Exercise requirements:
Whenever the word "only" turns up in a line of the data below, copy that line.

***** Entries shown

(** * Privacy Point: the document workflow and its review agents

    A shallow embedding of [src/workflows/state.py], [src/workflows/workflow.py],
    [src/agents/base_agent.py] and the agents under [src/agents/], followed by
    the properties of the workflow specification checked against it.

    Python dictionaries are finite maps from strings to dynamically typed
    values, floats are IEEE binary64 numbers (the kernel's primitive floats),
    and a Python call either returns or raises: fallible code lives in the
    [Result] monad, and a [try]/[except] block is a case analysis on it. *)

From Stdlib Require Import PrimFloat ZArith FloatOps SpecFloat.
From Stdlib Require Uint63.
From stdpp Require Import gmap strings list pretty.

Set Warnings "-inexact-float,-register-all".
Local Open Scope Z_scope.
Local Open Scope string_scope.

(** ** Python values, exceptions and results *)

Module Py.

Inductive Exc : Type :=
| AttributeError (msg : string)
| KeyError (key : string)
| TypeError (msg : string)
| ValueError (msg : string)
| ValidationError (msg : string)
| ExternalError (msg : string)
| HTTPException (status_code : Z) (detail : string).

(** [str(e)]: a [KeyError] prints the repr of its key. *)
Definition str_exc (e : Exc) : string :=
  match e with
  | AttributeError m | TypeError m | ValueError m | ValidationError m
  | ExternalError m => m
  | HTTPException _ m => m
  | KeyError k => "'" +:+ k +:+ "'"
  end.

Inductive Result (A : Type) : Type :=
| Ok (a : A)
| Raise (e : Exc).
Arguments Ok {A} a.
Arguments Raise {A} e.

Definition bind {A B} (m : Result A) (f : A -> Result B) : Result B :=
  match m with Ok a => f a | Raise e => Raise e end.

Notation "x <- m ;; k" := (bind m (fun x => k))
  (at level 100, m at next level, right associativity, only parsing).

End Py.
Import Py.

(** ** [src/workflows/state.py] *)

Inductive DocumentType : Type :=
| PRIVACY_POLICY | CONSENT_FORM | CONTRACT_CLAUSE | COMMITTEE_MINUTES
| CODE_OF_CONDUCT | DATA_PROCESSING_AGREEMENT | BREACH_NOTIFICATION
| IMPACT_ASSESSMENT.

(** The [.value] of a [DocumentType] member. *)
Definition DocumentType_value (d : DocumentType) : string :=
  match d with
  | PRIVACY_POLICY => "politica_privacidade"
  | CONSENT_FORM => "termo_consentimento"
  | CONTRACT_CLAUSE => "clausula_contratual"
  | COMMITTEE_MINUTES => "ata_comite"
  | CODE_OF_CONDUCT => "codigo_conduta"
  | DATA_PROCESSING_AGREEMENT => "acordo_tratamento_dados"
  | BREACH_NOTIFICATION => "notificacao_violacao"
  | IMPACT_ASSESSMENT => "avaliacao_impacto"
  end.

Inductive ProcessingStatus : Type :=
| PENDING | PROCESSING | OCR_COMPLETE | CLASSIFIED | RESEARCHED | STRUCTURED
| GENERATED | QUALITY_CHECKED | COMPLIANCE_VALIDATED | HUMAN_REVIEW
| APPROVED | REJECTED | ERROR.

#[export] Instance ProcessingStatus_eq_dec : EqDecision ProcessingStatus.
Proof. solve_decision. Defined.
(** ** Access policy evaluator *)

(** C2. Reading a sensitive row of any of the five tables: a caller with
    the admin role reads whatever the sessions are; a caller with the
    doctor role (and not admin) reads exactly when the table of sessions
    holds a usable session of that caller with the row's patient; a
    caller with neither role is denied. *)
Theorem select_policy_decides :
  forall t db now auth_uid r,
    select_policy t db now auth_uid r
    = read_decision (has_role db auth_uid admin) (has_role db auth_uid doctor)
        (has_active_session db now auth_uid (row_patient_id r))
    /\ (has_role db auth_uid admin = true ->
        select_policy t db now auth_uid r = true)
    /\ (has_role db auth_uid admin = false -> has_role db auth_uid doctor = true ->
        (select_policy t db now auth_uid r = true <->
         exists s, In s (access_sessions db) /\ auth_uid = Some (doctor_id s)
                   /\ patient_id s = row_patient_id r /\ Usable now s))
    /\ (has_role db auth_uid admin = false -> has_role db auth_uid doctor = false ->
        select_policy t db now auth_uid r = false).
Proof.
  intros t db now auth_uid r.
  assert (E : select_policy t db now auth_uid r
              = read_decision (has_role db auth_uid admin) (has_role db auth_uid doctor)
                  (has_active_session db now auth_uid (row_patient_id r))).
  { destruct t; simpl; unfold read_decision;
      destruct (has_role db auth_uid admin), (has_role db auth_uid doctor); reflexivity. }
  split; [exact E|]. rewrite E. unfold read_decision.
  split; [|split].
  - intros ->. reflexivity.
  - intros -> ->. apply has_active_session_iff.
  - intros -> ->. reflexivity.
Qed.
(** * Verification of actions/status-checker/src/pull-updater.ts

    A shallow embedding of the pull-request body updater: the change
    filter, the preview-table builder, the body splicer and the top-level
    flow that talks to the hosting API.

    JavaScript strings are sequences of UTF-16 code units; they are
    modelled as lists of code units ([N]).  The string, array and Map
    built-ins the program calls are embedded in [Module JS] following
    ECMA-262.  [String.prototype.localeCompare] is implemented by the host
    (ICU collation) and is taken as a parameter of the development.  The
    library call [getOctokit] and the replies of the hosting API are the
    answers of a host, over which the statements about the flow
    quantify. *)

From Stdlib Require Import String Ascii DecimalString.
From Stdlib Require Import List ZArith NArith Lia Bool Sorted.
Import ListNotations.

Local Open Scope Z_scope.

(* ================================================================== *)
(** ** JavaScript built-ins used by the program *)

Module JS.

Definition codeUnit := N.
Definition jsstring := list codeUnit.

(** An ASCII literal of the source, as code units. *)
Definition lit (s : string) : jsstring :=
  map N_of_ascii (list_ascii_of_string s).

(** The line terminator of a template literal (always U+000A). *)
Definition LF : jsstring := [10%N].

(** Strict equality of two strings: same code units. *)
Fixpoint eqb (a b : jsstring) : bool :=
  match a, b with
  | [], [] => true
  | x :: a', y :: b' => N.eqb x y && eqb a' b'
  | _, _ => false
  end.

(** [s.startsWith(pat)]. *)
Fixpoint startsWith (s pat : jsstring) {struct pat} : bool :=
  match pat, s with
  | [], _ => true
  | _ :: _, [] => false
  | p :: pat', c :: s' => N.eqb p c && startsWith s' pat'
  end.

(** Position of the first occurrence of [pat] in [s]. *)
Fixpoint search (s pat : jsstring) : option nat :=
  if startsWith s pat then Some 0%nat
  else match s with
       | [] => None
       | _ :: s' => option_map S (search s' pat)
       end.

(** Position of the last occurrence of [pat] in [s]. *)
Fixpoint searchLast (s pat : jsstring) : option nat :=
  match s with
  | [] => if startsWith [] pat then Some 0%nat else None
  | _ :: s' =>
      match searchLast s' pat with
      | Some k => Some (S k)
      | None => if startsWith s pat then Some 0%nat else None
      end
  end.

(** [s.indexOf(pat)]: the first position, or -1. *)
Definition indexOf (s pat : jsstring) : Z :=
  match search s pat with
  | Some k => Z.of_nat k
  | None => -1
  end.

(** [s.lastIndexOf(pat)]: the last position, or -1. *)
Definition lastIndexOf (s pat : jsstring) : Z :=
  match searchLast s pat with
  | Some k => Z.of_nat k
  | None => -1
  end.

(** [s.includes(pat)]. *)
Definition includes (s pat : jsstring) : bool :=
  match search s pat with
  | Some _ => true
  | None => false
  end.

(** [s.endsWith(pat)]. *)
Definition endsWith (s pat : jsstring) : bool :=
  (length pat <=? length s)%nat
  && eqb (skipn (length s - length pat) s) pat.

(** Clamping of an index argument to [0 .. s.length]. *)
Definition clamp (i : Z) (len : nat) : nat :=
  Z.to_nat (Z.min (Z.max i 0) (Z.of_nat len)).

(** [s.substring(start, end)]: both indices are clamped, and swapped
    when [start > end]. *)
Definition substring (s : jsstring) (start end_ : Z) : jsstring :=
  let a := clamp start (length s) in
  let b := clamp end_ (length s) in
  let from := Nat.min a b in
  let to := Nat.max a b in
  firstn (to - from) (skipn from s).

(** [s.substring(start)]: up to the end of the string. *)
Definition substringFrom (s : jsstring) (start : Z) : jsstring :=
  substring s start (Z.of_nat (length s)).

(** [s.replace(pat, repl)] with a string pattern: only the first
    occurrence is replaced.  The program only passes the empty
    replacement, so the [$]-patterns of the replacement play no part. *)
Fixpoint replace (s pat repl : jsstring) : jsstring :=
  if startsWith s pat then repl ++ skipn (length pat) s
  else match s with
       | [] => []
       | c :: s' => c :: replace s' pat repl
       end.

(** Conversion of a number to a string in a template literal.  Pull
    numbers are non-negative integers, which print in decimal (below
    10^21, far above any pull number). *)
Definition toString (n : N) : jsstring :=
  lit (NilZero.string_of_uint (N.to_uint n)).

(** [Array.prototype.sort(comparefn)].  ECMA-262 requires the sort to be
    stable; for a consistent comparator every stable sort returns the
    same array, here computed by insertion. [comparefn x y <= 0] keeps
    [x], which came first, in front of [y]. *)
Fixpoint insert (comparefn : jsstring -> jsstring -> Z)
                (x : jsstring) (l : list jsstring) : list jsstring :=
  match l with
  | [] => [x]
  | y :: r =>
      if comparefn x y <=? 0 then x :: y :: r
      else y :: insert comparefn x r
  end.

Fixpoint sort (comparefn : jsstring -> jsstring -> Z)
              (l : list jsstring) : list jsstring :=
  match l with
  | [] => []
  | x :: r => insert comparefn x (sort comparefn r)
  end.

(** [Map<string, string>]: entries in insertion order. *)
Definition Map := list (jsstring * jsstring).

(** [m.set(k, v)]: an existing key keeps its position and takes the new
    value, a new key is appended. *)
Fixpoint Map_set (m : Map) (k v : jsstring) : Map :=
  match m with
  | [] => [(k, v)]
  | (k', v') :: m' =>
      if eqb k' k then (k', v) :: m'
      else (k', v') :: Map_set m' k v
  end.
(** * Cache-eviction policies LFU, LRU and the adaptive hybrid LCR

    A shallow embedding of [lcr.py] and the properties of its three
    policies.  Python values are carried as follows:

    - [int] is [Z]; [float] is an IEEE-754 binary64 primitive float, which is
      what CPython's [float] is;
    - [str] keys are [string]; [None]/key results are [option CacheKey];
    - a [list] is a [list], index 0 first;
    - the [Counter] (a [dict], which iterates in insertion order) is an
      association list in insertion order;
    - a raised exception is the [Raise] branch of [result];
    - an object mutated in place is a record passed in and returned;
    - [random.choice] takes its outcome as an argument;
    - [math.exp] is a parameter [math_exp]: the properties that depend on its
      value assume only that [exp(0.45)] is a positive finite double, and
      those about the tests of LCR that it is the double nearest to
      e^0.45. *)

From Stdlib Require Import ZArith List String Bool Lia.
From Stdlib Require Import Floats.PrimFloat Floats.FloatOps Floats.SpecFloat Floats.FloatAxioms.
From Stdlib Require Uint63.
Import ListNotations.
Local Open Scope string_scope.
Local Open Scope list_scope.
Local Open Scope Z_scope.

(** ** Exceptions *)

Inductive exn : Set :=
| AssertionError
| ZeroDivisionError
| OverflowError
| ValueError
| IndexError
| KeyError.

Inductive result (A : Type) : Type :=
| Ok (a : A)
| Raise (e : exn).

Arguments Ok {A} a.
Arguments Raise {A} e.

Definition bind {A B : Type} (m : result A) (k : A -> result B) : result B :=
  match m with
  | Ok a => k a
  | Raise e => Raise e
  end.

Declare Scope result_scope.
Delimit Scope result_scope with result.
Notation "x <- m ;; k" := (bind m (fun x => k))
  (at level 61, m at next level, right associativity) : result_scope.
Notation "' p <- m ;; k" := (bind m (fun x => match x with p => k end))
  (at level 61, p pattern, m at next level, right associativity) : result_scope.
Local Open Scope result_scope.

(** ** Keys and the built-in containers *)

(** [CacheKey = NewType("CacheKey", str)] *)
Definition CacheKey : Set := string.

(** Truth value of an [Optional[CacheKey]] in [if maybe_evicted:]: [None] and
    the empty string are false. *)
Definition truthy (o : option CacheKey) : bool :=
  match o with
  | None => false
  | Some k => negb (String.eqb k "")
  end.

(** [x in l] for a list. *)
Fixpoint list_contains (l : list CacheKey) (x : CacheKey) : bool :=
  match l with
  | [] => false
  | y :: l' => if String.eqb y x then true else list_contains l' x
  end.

**********

Response box:
  (at level 100, m at next level, right associativity, only parsing).
(** [s.replace(pat, repl)] with a string pattern: only the first
    occurrence is replaced.  The program only passes the empty
      value assume only that [exp(0.45)] is a positive finite double, and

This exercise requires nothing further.